Find the lines below that contain "files" and tally them. Return only the total.

....................

(* ===== verification/SpoolDemo.v ===== *)
(** * Concrete runs of the spool

    One spool on a small disk, under the stand-in cipher of SegmentRoundTrip.v: it is
    opened over a file an interrupted writer left, takes one segment, lists, reads,
    delivers and compacts it.  Witnesses of the theorems on the spool. *)

From S2P Require Import StateStoreDemo.
From S2P Require Export SpoolRuns SpoolSegmentLife SpoolStartup.

Local Open Scope N_scope.
#[local] Existing Instance demo_sha256.
#[local] Existing Instance demo_crypto.
#[local] Existing Instance demo_laws.

(** ** The disk *)
Definition spool_root : path := [[x73]].
Definition spool_limits : SpoolLimits := mkLimits 600 1200 2000.
Definition spool_world : world :=
  mkWorld disk0 Accounting_default [Some (vec_to_list demo_id); Some (vec_to_list demo_salt)] [] [].

(** The value of a run that is known to succeed. *)
Definition got {A} (d : A) (r : result SpoolError A) : A := match r with Ok a => a | Err _ => d end.
Lemma got_run {S A} (d : A) (run : S * result SpoolError A) : is_ok run.2 = true → run = (run.1, Ok (got d run.2)).
Proof. destruct run as [s [a|e]]; done. Qed.

Lemma ok_run {S A} (a : A) (run : S * result SpoolError A) : run.2 = Ok a → run = (run.1, Ok a).
Proof. destruct run as [s r]. cbn. by intros ->. Qed.
Lemma ok_run_pair {S T A} (a : A) (run : (S * T) * result SpoolError A) :
  run.2 = Ok a → run = ((run.1.1, run.1.2), Ok a).
Proof. destruct run as [[s t] r]. cbn. by intros ->. Qed.

Definition no_spool : Spool := mkSpool [] demo_key spool_limits 0.
Definition no_writer : SegmentWriter :=
  mkWriter no_spool None [] [] demo_header demo_id false false.
Definition no_ready : ReadySegment :=
  mkReady [] demo_header demo_id (mkSummary 0 0 (vreplicate 32 x00)) 0 RecoveryMetadata_empty 0.

(** ** One segment from its beginning to its compaction *)
Definition opening := Spool_open spool_root demo_key spool_limits spool_world.
Abbreviation w0 := opening.1.
Definition demo_spool : Spool := got no_spool opening.2.
Definition beginning := begin_segment demo_spool demo_header w0.
Abbreviation w1 := beginning.1.
Abbreviation wr1 := (got no_writer beginning.2).
Definition appending := append_events demo_events (w1, wr1).
Abbreviation w2 := appending.1.1.
Abbreviation wr2 := appending.1.2.
Definition sealing := seal_with_recovery_metadata wr2 demo_metadata w2.
Abbreviation w3 := sealing.1.
Definition demo_ready : ReadySegment := got no_ready sealing.2.
Definition listing := list_ready demo_spool w3.
Definition delivering := mark_delivered demo_spool demo_ready w3.
Abbreviation w4 := delivering.1.
Definition demo_delivered : DeliveredSegment := got (from_ready no_ready) delivering.2.
Definition compacting := compact_delivered demo_spool demo_delivered w4.
(** Opened again while a writer still holds its open file. *)
Definition reopening := Spool_open spool_root demo_key spool_limits w2.

Lemma demo_metadata_wf : metadata_wf demo_metadata.
Proof. vm_compute. repeat constructor. Qed.
Lemma demo_spool_limits : limits demo_spool = spool_limits.
Proof. vm_compute. reflexivity. Qed.
Lemma demo_limits_wf : limits_wf (limits demo_spool) ∧ in_u64 (limit_global (limits demo_spool)).
Proof. rewrite demo_spool_limits. split; [by split; vm_compute|by vm_compute]. Qed.
Lemma w0_accounting : accounting w0 = Accounting_default.
Proof. vm_compute. reflexivity. Qed.
(** The names of the segment. *)
Abbreviation demo_ready_path := (segment_ready demo_spool (input_key demo_header) demo_id).
Abbreviation demo_delivered_path := (segment_delivered demo_spool (input_key demo_header) demo_id).
Lemma demo_ready_identity : ready_header demo_ready = demo_header ∧ ready_segment_id demo_ready = demo_id
  ∧ ready_path demo_ready = demo_ready_path ∧ with_extension (ready_path demo_ready) DELIVERED_EXTENSION = demo_delivered_path.
Proof. vm_compute. repeat split. Qed.
Lemma demo_delivered_free :
  forallb (λ v, bool_decide (v !! demo_delivered_path = None)) (versions (disk w3)) = true.
Proof. vm_compute. reflexivity. Qed.
Lemma w3_calm : reads w3 = [] ∧ faults (disk w3) = [].
Proof. vm_compute. repeat split. Qed.

Lemma opening_ok : is_ok opening.2 = true.
Proof. vm_compute. reflexivity. Qed.
Lemma beginning_ok : is_ok beginning.2 = true.
Proof. vm_compute. reflexivity. Qed.
Lemma appending_ok : appending.2 = Ok tt.
Proof. vm_compute. reflexivity. Qed.
Lemma sealing_ok : is_ok sealing.2 = true.
Proof. vm_compute. reflexivity. Qed.
Lemma listing_ok : listing.2 = Ok [demo_ready].
Proof. vm_compute. reflexivity. Qed.
Lemma delivering_ok : is_ok delivering.2 = true.
Proof. vm_compute. reflexivity. Qed.
Lemma compacting_ok : compacting.2 = Ok tt.
Proof. vm_compute. reflexivity. Qed.
Lemma reopening_ok : is_ok reopening.2 = true.
Proof. vm_compute. reflexivity. Qed.
Lemma reopening_recovers : recovered_open_segments (got no_spool reopening.2) = 1.
Proof. vm_compute. reflexivity. Qed.

#[local] Strategy expand [opening beginning appending sealing listing delivering compacting reopening].
Lemma opening_eq : Spool_open spool_root demo_key spool_limits spool_world = (w0, Ok demo_spool).
Proof. exact (got_run no_spool opening opening_ok). Qed.
Lemma beginning_eq : begin_segment demo_spool demo_header w0 = (w1, Ok wr1).
Proof. exact (got_run no_writer beginning beginning_ok). Qed.
Lemma appending_eq : append_events demo_events (w1, wr1) = ((w2, wr2), Ok tt).
Proof. exact (ok_run_pair tt appending appending_ok). Qed.
Lemma sealing_eq : seal_with_recovery_metadata wr2 demo_metadata w2 = (w3, Ok demo_ready).
Proof. exact (got_run no_ready sealing sealing_ok). Qed.
Lemma listing_eq : list_ready demo_spool w3 = (listing.1, Ok [demo_ready]).
Proof. exact (ok_run [demo_ready] listing listing_ok). Qed.
Lemma delivering_eq : mark_delivered demo_spool demo_ready w3 = (w4, Ok demo_delivered).
Proof. exact (got_run (from_ready no_ready) delivering delivering_ok). Qed.
Lemma compacting_eq : compact_delivered demo_spool demo_delivered w4 = (compacting.1, Ok tt).
Proof. exact (ok_run tt compacting compacting_ok). Qed.
Lemma reopening_eq : Spool_open spool_root demo_key spool_limits w2 = (reopening.1, Ok (got no_spool reopening.2)).
Proof. exact (got_run no_spool reopening reopening_ok). Qed.
#[local] Opaque opening beginning appending sealing listing delivering compacting reopening.

(** ** The trees along the run *)
Lemma wf_w0 : wf_tree (tree (disk w0)).
Proof.
  exact (keeps_wf_run _ spool_world _ _ (Spool_open_keeps_wf spool_root demo_key spool_limits) demo_tree_wf opening_eq).
Qed.
Lemma w1_writing : wf_tree (tree (disk w1)) ∧ ∃ salt e, writing_to (tree (disk w1)) wr1 salt [] e.
Proof. destruct (begin_segment_ok _ _ _ _ _ wf_w0 beginning_eq) as (H1 & _ & _ & _ & H2). exact (conj H1 H2). Qed.
Lemma w2_writing : wf_tree (tree (disk w2)) ∧ ∃ salt e, writing_to (tree (disk w2)) wr2 salt ([] ++ demo_events) e.
Proof.
  destruct w1_writing as (H1 & salt & e & H2).
  destruct (append_events_ok _ _ _ _ _ _ _ _ H1 H2 appending_eq) as (H3 & _ & _ & e' & H4).
  exact (conj H3 (ex_intro _ salt (ex_intro _ e' H4))).
Qed.
Lemma wf_w3 : wf_tree (tree (disk w3)).
Proof.
  destruct w2_writing as (H1 & salt & e & H2).
  destruct (seal_ok _ _ _ _ _ _ _ _ H1 H2 sealing_eq) as (e' & summary & len & Hs). exact (sl_wf _ _ _ _ _ _ _ _ _ Hs).
Qed.
Lemma wf_w4 : wf_tree (tree (disk w4)).
Proof.
  destruct (mark_delivered_run _ _ _ _ _ wf_w3 delivering_eq) as [_ [[_ [e ?]]|(c & _ & m & y & _ & _ & _ & Hwf & _)]];
    [discriminate|exact Hwf].
Qed.
Lemma w3_published : published_segment demo_spool w3 demo_ready demo_events.
Proof.
  exact (life_published _ _ _ _ _ _ _ _ _ _ _ wf_w0 beginning_eq appending_eq sealing_eq demo_header_wf
    demo_metadata_wf (proj1 demo_limits_wf) (proj2 demo_limits_wf)).
Qed.
Lemma w3_located : ∃ c, ∀ v, v ∈ versions (disk w3) →
  v !! demo_ready_path = Some (Regular MODE_PRIVATE_FILE c true) ∧ v !! demo_delivered_path = None.
Proof.
  destruct (pb_content _ _ _ _ w3_published) as (c & Hc & _). rewrite (proj1 (proj2 (proj2 demo_ready_identity))) in Hc.
  exists c. intros v Hv. split; [exact (Hc v Hv)|]. pose proof demo_delivered_free as Hall.
  rewrite forallb_forall in Hall. apply (bool_decide_eq_true_1 _ (Hall v (proj1 (list_elem_of_In _ _) Hv))).
Qed.

(** ** Witnesses *)


Lemma published_reads_back_witness :
  ∃ r, reader demo_spool demo_ready w3 = (w3, Ok r)
    ∧ read_events (S (N.to_nat (ready_byte_len demo_ready))) r = Some (Ok demo_events).
Proof.
  exact (published_reads_back _ _ _ _ (conj (proj2 w3_calm) (proj1 w3_calm)) wf_w3 w3_published).
Defined.

Lemma published_delivers_witness :
  ∃ w' d, mark_delivered demo_spool demo_ready w3 = (w', Ok d) ∧ calm_world w'
    ∧ tree (disk w') !! delivered_path d = tree (disk w3) !! ready_path demo_ready.
Proof.
  apply (published_delivers _ _ _ _ (conj (proj2 w3_calm) (proj1 w3_calm)) wf_w3 w3_published).
  rewrite (proj2 (proj2 (proj2 demo_ready_identity))). destruct w3_located as [c Hc].
  exact (proj2 (Hc _ (list_elem_of_here _ _))).
Defined.

Lemma mark_delivered_never_loses_witness :
  ∃ c, ∀ v, v ∈ versions (disk w4) →
    v !! demo_ready_path = Some (Regular MODE_PRIVATE_FILE c true)
    ∨ v !! demo_delivered_path = Some (Regular MODE_PRIVATE_FILE c true).
Proof.
  destruct w3_located as [c Hc]. exists c.
  destruct (mark_delivered_never_loses _ _ _ _ _ wf_w3 delivering_eq) as (_ & _ & Hkeep & _).
  rewrite (proj2 (proj2 (proj2 demo_ready_identity))), (proj1 (proj2 (proj2 demo_ready_identity))) in Hkeep.
  apply Hkeep. intros v Hv. exact (proj1 (Hc v Hv)).
Defined.

Lemma compact_delivered_exact_witness :
  (∀ v, v ∈ versions (disk compacting.1) → v !! delivered_path demo_delivered = None)
  ∧ remove_stored (input_key (delivered_header demo_delivered)) (delivered_byte_len demo_delivered) (accounting w4)
    = (accounting compacting.1, Ok tt).
Proof.
  destruct (compact_delivered_exact _ _ _ _ _ wf_w4 compacting_eq) as (_ & _ & _ & H). exact (H (or_intror eq_refl)).
Defined.

Lemma list_ready_exact_witness :
  glanced w3 listing.1 ∧ listed demo_spool (tree (disk w3)) READY_EXTENSION demo_ready
  ∧ ∀ p, p = ready_path demo_ready ↔ file_below (segments demo_spool) (tree (disk w3)) p ∧ has_extension READY_EXTENSION p.
Proof.
  destruct (list_ready_exact _ _ _ _ wf_w3 listing_eq) as (Hg & Hmem & Hall & _).
  split; [exact Hg|]. split; [exact (proj1 (proj1 (Forall_cons _ _ _) Hall))|].
  intros p. rewrite <- Hmem. symmetry. exact (list_elem_of_singleton p (ready_path demo_ready)).
Defined.

(** The open file of the writer is quarantined and charged. *)
Lemma open_rebuilds_accounting_witness :
  recovered_open_segments (got no_spool reopening.2) = 1
  ∧ ∃ files files', all_charged (segments (got no_spool reopening.2)) (tree (disk reopening.1)) lifecycle_name files
      ∧ all_charged (spool_root ++ [QUARANTINE_DIRECTORY]) (tree (disk reopening.1)) (has_extension QUARANTINE_EXTENSION) files'
      ∧ represents spool_limits (accounting reopening.1) (mkLedger (rev files'.*2 ++ rev files.*2) []).
Proof.
  split; [exact reopening_recovers|].
  exact (proj2 (proj2 (open_rebuilds_accounting _ _ _ _ _ _ (proj1 w2_writing) reopening_eq))).
Defined.

(** The run in which the segment is delivered. *)
Lemma sealed_segments_survive_witness :
  ∃ c, ∀ v, v ∈ versions (disk w4) →
    let n := Regular MODE_PRIVATE_FILE c true in
    (v !! demo_ready_path = Some n ∧ v !! demo_delivered_path = None)
    ∨ (v !! demo_ready_path = None ∧ v !! demo_delivered_path = Some n).
Proof.
  destruct w3_located as [c Hc]. exists c.
  apply (sealed_segments_survive demo_spool (input_key demo_header) demo_id _ (w3, []) (w4, [])).
  - apply rtc_once. exact (step_deliver _ _ _ _ _ _ _ [] delivering_eq).
  - split; [exact wf_w3|constructor|]. intros v Hv. left. exact (Hc v Hv).
Defined.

....................

→ **EXERCISE RESPONSE**: 3